Friday, April 2, 2010

One Down, One to Go


Well, Good Friday is a slow day in the OR, as a result I was asked if I wanted to go home a bit early, save the hospital some staffing money, I said hell yes and lit up outta there before the charge nurse could change her mind. See I work on the Orthopedic Surgery Team, and our specialty is usually pretty busy, and we don't get the opportunity to get outta there early very often. When the chance presented, I jumped.

This gave me a chance to finish up on one of the pair of saw horses I have been working on. Just a couple of loose ends to tie up. I started by sawing all the tenon wedges even and cleaning up the glue squeeze out from last night. Then I set to marking out where I wanted the end notch to be. But something was not quite right.

You can see my brilliance went to work once more, when I was cutting my dado's I measured my cut on the wrong side of one of the lines. I had used the full length of my tri-square to set the depth of overhang, Obviously I messed up on the one on the right, Now I have to replicate this error when I cut the dados for the other horse so it looks like I meant to do that, What's that you say? No I'm not completely sure why I'm mentioning the mistake here if I plan to forever pretend that I meant to do that from this day forward. Ahh such is life.

Anyhow I chose to cut the notch in the end with more overhang. I set the horse on the floor and went to town with the rip saw.


Then I went to work on the patch where I had the knot knock out while I was chopping the mortises, I was musing on here about a type of wood putty. . . I just didn't really like that idea. As I sat and looked at it this morning I decided a dutchman patch would be just the trick. I'm not sure why it didn't occur to me before. Thank god it did now.  In the pic below you can see the chiseled out area for the patch and the two pieces of pine I sized to fit the hole. The knot hole looks smaller because it obliterated one corner of the patch area, so I glued and pounded a little chip of scrap into place to even it out . . . a dutchman under a dutchman . . . brilliant! 
I let the piece dry in place for about 15 minutes, tinkered around with rounding some corners and planning where the holes would fall for the ability to use holdfasts, After time was up I planed the patch flat and was very happy with the result. There are several other chips and knock outs that I could have patched as well, nothing as bad as where this knot fell. This was cheep, super dry construction lumber, It would crack and split if you looked at it crosseyed. I decided that I would leave the rest, I am not constructing a thing of beauty here, I'm building a tool, and several blemishes, as long as they do not affect the function, are more than acceptable.
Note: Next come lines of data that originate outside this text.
(** The boundaries of a text with the type of the segment in front of each: from 0 to the end,
    rising, never inside a character. *)
Definition breaks_ok (text : list Z) (bs : list (Z * Z)) : Prop :=
  (exists st r, bs = (0, st) :: r) /\ (exists st, last bs = Some (zlen text, st)) /\
  (forall k b b' st st', bs !! k = Some (b, st) -> bs !! S k = Some (b', st') -> b < b') /\
  (forall b st, (b, st) ∈ bs -> ~ inside_pair text b).

Class IcuLaws `{Icu} := {
  nfkd : list Z -> option (list Z);
  fold_case : list Z -> option (list Z);
  to_bytes : list Z -> option (list Z);
  (* an iterator over these boundaries, at this one of them *)
  ubrk_at : ubrk -> list (Z * Z) -> nat -> Prop;
  (* the boundaries of a text in a locale *)
  word_breaks : list Z -> list Z -> list (Z * Z);

  body_range s i n c c' i' :
    0 < i <= n -> n <= zlen s -> zread s (i - 1) = Done c -> U8_IS_LEAD c = true ->
    utf8_nextCharSafeBody s i n c = (c', i') -> i <= i' <= n;
  body_sound s i n c c' i' :
    0 < i <= n -> n <= zlen s -> zread s (i - 1) = Done c -> U8_IS_LEAD c = true ->
    utf8_nextCharSafeBody s i n c = (c', i') -> 0 <= c' -> starts s (i - 1) n c' /\ i' = i - 1 + zlen (utf8 c');
  body_complete s i n c d :
    0 < i <= n -> n <= zlen s -> zread s (i - 1) = Done c -> U8_IS_LEAD c = true ->
    starts s (i - 1) n d -> fst (utf8_nextCharSafeBody s i n c) = d;

  ubrk_open_law locale text :
    U_FAILURE (snd (ubrk_open locale text)) = false ->
    breaks_ok text (word_breaks locale text) /\
    ubrk_at (ubrk_first (fst (ubrk_open locale text))) (word_breaks locale text) 0;
  ubrk_current_law it bs k b st : ubrk_at it bs k -> bs !! k = Some (b, st) -> ubrk_current it = b;
  ubrk_status_law it bs k b st : ubrk_at it bs k -> bs !! k = Some (b, st) -> ubrk_getRuleStatus it = st;
  ubrk_next_law it bs k :
    ubrk_at it bs k ->
    match bs !! S k with
    | Some (b, st) => fst (ubrk_next it) = b /\ ubrk_at (snd (ubrk_next it)) bs (S k)
    | None => fst (ubrk_next it) = UBRK_DONE /\ ubrk_at (snd (ubrk_next it)) bs k
    end;
  ubrk_isBoundary_law it bs k j b st :
    ubrk_at it bs k -> bs !! j = Some (b, st) -> ubrk_at (ubrk_isBoundary it b) bs j;

  nfkd_law : converts unorm_normalize nfkd;
  fold_law : converts u_strFoldCase fold_case;
  utf8_law : converts u_strToUTF8 to_bytes;
  nfkd_nonempty s r : s <> [] -> nfkd s = Some r -> r <> [];
  fold_nonempty s r : s <> [] -> fold_case s = Some r -> r <> [];
  to_bytes_length s r : to_bytes s = Some r -> zlen r <= 3 * zlen s
}.

(** Enough memory for every request. *)
Definition memory_ok `{Icu} : Prop := forall n, tok_malloc_ok n = true.

(** ** Encodings: lemmas *)

Lemma zlen_utf8 c : 1 <= zlen (utf8 c) <= 4.
Proof. unfold utf8. repeat case_match; unfold zlen; simpl; lia. Qed.

Lemma zlen_utf16 c : 1 <= zlen (utf16 c) <= 2.
Proof. unfold utf16. repeat case_match; unfold zlen; simpl; lia. Qed.

(** A character takes no more units than bytes. *)
Lemma utf16_le_utf8 c : zlen (utf16 c) <= zlen (utf8 c).
Proof. unfold utf16, utf8. repeat case_match; unfold zlen; simpl; lia. Qed.

Lemma utf8_first c : scalar c -> exists b r, utf8 c = b :: r /\ 0 <= b < 248 /\ ~ (128 <= b < 192).
Proof.
  intros [H _]. unfold utf8.
  repeat case_match; eexists _, _; (split; [reflexivity|]).
  - lia.
  - pose proof (Z.div_le_lower_bound c 64 2). pose proof (Z.div_lt_upper_bound c 64 32). lia.
  - pose proof (Z.div_pos c 4096). pose proof (Z.div_lt_upper_bound c 4096 16). lia.
  - pose proof (Z.div_pos c 262144). pose proof (Z.div_lt_upper_bound c 262144 5). lia.
Qed.

Lemma zread_lookup {A} (l : list A) i x : zread l i = Done x -> 0 <= i < zlen l /\ l !! Z.to_nat i = Some x.
Proof.
  unfold zread. destruct (0 <=? i) eqn:E; [|done]. destruct (l !! Z.to_nat i) eqn:El; [|done].
  intros [= ->]. apply lookup_lt_Some in El as Hl. unfold zlen. split; [lia|done].
Qed.

Lemma zread_ok {A} (l : list A) i : 0 <= i < zlen l -> exists x, zread l i = Done x /\ l !! Z.to_nat i = Some x.
Proof.
  intros Hi. unfold zread. rewrite (proj2 (Z.leb_le _ _)) by lia.
  destruct (l !! Z.to_nat i) eqn:E; [by eexists|]. apply lookup_ge_None in E. unfold zlen in Hi. lia.
Qed.

Lemma slice_cons {A} (l : list A) i n x : zread l i = Done x -> 1 <= n -> slice i n l = x :: slice (i + 1) (n - 1) l.
Proof.
  intros [Hi Hx]%zread_lookup Hn. unfold slice.
  rewrite (drop_S l x (Z.to_nat i)) by done.
  replace (Z.to_nat n) with (S (Z.to_nat (n - 1))) by lia. cbn [take]. by replace (Z.to_nat (i + 1)) with (S (Z.to_nat i)) by lia.
Qed.

Lemma slice_none {A} (l : list A) i n : n <= 0 -> slice i n l = [].
Proof. intros. unfold slice. by replace (Z.to_nat n) with 0%nat by lia. Qed.

Lemma zread_byte s i b : Forall is_byte s -> zread s i = Done b -> is_byte b.
Proof. intros Hs [_ H]%zread_lookup. by apply (proj1 (Forall_lookup is_byte s) Hs (Z.to_nat i)). Qed.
I do have the one confession here to admit. This horse was supposed to be done with all hand tools, and 99% of it was, in the course of today I discovered that I lack a 3/4 inch brace bit (or I have seriously misplaced it in all the recent moves across the country) either way I had none today to drill the holes for the holdfasts. I did not have the patience today to go to the antique stores in town to try and dig one up, nor did I want to wait for that gem I bought on eBay to show up at the door. I took the bait, chucked a forstner bit into the cordless black and decker drill, and blasted out the holes.
There I feel better with that off my chest.

To finish up I gave the horse a good coat of Danish Oil, and set her off to dry, Like I said one down, one to go.

Cheers!

Oldwolf

2 comments:

  1. Looks really good! Great save with the notch. See, it really did want to be a traditional saw bench.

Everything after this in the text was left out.